PROBLEM TO WORK ON:
Work through the data line by line, gathering every line that has the word "Prop".

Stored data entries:

Start of Block

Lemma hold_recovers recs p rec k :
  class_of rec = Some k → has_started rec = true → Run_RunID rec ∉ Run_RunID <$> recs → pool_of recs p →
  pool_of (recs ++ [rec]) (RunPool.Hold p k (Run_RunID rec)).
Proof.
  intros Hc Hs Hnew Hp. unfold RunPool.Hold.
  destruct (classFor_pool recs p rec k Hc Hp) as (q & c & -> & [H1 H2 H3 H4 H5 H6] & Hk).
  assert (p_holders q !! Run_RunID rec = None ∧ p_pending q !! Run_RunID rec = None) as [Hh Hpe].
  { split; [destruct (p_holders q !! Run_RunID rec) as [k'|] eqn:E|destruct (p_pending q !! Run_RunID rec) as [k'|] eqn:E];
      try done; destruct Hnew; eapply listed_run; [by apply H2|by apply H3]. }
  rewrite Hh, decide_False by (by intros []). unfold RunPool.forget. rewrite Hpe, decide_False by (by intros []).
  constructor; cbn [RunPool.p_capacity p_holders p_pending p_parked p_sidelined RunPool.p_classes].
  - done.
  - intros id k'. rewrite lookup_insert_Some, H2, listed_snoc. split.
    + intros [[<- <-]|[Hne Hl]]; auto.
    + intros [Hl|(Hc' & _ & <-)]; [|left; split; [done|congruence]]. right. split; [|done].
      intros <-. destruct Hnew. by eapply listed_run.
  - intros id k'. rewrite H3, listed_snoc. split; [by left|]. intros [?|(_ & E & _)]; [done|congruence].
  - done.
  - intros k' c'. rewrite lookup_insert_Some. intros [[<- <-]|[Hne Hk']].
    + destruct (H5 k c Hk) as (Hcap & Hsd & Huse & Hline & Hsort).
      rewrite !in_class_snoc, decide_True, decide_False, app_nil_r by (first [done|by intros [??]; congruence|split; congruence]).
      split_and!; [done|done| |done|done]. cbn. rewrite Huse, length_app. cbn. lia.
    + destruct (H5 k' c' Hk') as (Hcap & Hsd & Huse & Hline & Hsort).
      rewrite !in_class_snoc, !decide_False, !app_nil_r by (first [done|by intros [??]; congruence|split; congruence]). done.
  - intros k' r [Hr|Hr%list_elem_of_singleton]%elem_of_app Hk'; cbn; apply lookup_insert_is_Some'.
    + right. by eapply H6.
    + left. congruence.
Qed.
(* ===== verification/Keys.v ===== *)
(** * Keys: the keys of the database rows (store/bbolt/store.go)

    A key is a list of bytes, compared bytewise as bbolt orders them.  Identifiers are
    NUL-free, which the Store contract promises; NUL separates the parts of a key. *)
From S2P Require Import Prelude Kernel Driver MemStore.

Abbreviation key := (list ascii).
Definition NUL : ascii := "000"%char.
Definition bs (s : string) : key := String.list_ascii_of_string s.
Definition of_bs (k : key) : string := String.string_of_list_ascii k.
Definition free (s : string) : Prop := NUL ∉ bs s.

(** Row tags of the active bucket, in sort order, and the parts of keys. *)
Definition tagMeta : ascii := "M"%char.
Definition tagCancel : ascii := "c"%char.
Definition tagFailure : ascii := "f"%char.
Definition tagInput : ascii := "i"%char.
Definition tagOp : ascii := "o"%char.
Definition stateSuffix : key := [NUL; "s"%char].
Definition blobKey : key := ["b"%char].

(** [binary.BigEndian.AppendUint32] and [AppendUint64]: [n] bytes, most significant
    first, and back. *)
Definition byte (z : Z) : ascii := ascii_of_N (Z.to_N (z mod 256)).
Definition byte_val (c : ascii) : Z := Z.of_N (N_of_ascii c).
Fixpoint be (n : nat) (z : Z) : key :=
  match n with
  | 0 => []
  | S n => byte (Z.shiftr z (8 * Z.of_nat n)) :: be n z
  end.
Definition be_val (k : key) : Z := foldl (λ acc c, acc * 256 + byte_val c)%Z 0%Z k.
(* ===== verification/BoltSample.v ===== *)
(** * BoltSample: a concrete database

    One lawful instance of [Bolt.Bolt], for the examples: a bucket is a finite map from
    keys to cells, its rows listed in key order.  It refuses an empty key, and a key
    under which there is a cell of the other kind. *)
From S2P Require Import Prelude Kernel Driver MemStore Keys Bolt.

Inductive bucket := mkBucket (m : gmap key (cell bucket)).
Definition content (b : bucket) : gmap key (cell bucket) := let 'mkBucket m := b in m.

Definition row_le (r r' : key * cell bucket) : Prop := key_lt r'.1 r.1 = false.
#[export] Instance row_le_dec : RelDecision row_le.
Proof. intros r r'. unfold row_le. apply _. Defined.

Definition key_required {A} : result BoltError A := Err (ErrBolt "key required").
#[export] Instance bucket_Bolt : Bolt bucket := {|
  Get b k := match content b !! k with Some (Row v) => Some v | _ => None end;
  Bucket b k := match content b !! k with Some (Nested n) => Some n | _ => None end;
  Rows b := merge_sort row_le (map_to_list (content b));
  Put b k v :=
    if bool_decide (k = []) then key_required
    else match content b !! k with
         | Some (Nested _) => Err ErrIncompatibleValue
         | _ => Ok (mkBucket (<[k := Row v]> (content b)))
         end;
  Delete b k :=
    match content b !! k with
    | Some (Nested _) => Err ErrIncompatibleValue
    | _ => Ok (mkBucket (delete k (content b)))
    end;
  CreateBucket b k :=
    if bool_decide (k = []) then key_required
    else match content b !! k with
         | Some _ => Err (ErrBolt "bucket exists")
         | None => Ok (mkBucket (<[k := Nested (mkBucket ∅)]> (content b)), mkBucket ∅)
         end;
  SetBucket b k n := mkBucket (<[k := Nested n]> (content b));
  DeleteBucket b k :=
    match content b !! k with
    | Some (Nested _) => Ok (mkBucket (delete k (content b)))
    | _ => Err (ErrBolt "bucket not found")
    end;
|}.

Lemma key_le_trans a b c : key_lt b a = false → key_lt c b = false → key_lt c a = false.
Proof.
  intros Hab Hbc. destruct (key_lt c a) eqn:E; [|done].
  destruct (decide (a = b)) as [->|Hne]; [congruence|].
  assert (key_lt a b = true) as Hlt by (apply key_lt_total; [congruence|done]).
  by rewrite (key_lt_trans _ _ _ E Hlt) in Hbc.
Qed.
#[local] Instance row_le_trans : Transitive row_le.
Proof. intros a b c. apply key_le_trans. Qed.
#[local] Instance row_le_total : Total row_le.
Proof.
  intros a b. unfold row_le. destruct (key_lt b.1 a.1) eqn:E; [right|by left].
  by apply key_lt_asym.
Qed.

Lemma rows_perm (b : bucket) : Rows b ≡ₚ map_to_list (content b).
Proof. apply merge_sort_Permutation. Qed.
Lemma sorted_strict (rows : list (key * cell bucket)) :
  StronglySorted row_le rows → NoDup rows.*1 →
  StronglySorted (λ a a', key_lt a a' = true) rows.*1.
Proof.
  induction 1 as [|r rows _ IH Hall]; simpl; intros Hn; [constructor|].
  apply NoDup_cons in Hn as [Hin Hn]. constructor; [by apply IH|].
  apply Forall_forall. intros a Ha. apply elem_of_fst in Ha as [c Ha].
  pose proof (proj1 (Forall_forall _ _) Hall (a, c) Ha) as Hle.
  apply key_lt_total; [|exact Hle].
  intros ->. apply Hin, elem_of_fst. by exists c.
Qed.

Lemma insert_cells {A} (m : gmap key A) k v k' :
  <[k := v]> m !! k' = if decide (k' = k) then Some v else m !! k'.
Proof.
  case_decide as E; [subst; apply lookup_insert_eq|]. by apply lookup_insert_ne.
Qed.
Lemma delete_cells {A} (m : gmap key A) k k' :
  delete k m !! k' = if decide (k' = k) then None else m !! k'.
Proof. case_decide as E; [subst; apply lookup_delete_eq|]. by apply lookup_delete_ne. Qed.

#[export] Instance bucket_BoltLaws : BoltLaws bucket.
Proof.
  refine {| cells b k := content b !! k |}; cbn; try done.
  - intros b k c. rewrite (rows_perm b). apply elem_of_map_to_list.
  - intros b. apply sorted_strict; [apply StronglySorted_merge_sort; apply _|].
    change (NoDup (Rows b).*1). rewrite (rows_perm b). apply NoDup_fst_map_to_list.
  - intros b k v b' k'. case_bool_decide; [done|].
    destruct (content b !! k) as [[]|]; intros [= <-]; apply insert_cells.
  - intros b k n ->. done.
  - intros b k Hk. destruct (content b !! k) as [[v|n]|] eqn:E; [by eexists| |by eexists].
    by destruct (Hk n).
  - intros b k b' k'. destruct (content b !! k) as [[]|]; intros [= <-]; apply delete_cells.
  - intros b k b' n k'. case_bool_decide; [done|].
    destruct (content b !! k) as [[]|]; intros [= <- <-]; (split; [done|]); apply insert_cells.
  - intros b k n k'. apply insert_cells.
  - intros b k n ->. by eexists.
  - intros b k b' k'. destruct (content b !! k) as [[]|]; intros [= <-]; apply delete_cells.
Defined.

End of Block

EXERCISE SOLUTION:
Definition free (s : string) : Prop := NUL ∉ bs s.
Definition row_le (r r' : key * cell bucket) : Prop := key_lt r'.1 r.1 = false.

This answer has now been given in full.